# Bath bomb colour ring



## DB-Soap (Jul 29, 2017)

Hi all  Im just wondering, Im very new to making bath bombs,  my first ones had no colour in them, so no problem at all there  
I made another batch, which I added some green mica colour to it ( which I use in my soaps) It left a green line around the bath tub, is this normal? and if so, whats the best way to clean it off? 
If its not normal, what kind of colours can be used, so as to not leave a line around the bath? I have been told food colouring is often used, but I have also been told that food colouring can leave a nasty line around the bath, that can be hard to remove.
Any advise would be great thank you


----------



## earlene (Jul 29, 2017)

Spray it with rubbing alcohol and wipe it off.  That should do it for cleaning up mica.

I don't use a lot of color in bath bombs, and don't make them very often.  Perhaps you used too much colorant?  I don't get ring around the tub from mine, but when I used glitter in some, boy did that leave a lot of glitter in the tub!  All over the tub; bottom, sides, everywhere the water had been.


----------



## Cindy2428 (Jul 29, 2017)

Most suppliers recommend adding polysorbate 80 to prevent staining


----------



## Complexions (Jul 29, 2017)

I use poly 80 in all bombs, truffles, etc to help the oils/colorants mix in with the bathwater.  To color the bombs, lakes and dyes will color the bomb and the water without leaving a ring.  I have only used micas on bombs to paint them and decorate them.  Wholesale supplies plus has a bath bomb colorant sampler (they are lakes) that has all 4 colors, since so little is needed, it's a good way to sample the colors for fairly cheap.  Nurture soap has bath bomb lakes and dyes, and they ship their colorants for free  (same with their micas).  I attached the pictures of a blue bath bomb I made recently using the bath bomb colorants from wsp.


----------



## DB-Soap (Jul 30, 2017)

earlene said:


> Spray it with rubbing alcohol and wipe it off.  That should do it for cleaning up mica.
> 
> I don't use a lot of color in bath bombs, and don't make them very often.  Perhaps you used too much colorant?  I don't get ring around the tub from mine, but when I used glitter in some, boy did that leave a lot of glitter in the tub!  All over the tub; bottom, sides, everywhere the water had been.

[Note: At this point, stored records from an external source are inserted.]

(** * pgs/reader.go: the segment reader of the Presentation Graphic Stream decoder

    A shallow embedding of [SegmentReader.ReadSegment] and of the four body
    parsers it dispatches to, over an explicit model of the [io.Reader] the
    reader wraps, followed by the properties of the decoder. *)

From Stdlib Require Import ZArith Lia.
From Stdlib.Init Require Import Byte.
From Stdlib.Strings Require Import Byte.
From stdpp Require Import base option list gmap.

Local Open Scope Z_scope.

(** ** Errors

    The reader builds its errors with [fmt.Errorf]; one constructor per call
    site keeps the arguments of the format string, and the constructors with an
    [error] argument are the sites that wrap with [%w]. *)

Inductive error : Type :=
  | io_EOF                                  (* io.EOF *)
  | io_ErrUnexpectedEOF                     (* io.ErrUnexpectedEOF *)
  | io_Err (code : nat)                     (* any other error value of the byte source *)
  | ErrSegmentHeader (e : error)            (* segment header: %w *)
  | ErrMagicNumber (magic : Z)              (* magic number not PG 0x5047: %x *)
  | ErrSegmentType (t : Z)                  (* unrecognized segment type: 0x%x *)
  | ErrPCS (e : error)                      (* presentation composition segment: %w *)
  | ErrWDS (e : error)                      (* window definition segment: %w *)
  | ErrPDS (e : error)                      (* palette definition segment: %w *)
  | ErrODS (e : error)                      (* object definition segment: %w *)
  | ErrCompositionState (st : Z)            (* unrecognized composition state: 0x%x *)
  | ErrPaletteUpdateFlag (f : Z)            (* unrecognized palette update flag: 0x%x *)
  | ErrCompositionObject (i n : Z) (e : error)   (* composition object %d/%d: %w *)
  | ErrObjectFlag (i n f : Z)               (* composition object %d/%d: unrecognized flag: 0x%x *)
  | ErrSizeRead (size segmentSize : Z)      (* read %d bytes, %d bytes declared in header *)
  | ErrWindowCount (segmentSize implied count : Z)
                                            (* segment size %d indicates %d windows, but %d specified *)
  | ErrPaletteSize (segmentSize : Z)        (* invalid segment size of %d bytes in header *)
  | ErrPaletteEntry (i n : Z) (e : error)   (* palette entry %d/%d: %w *)
  | ErrIDReused (i n id : Z)                (* palette entry %d/%d: ID %d reused *)
  | ErrSequenceFlag (f : Z)                 (* unrecognized flag: 0x%x *)
  | ErrDataLength.                          (* data length excludes width and height *)

Global Instance error_eq_dec : EqDecision error.
Proof. solve_decision. Defined.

Lol, I had a friend of mine say the same thing, never again will she use glitter hahahah.. 
Thank you for that tip, it did come off very easily, only needed to be wiped with a damp cloth, as it was more an oil ring then anything, just the colour that was in the bath bomb was on it too lol.


----------



## DB-Soap (Jul 30, 2017)

Cindy2428 said:


> Most suppliers recommend adding polysorbate 80 to prevent staining



Its not staining. Its just a ring around the bath, from the oils in the bath bomb, just has a little colour in there too, so that was in the ring. It comes off easy though


----------



## DB-Soap (Jul 30, 2017)

Complexions said:


> I use poly 80 in all bombs, truffles, etc to help the oils/colorants mix in with the bathwater.  To color the bombs, lakes and dyes will color the bomb and the water without leaving a ring.  I have only used micas on bombs to paint them and decorate them.  Wholesale supplies plus has a bath bomb colorant sampler (they are lakes) that has all 4 colors, since so little is needed, it's a good way to sample the colors for fairly cheap.  Nurture soap has bath bomb lakes and dyes, and they ship their colorants for free  (same with their micas).  I attached the pictures of a blue bath bomb I made recently using the bath bomb colorants from wsp.




Thank you kindly  Im not from the USA though, Im in New Zealand. So I dont use any of those supplies  Id never heard of that stuff before now. So thanks for that, The ring is just an oil ring from the oils in the bathbomb, but because I had colour added to it, it left that too. But if that stuff helps to keep the colour in, Ill be looking into that


----------



## zombiepie (Aug 24, 2017)

If you're using mica colorant, add it to the poly 80 first, and then into the bath bombs. I don't use micas yet, but I do use a gel coloring for my black bath bombs. It also prevents staining. Its just great all around I think.


----------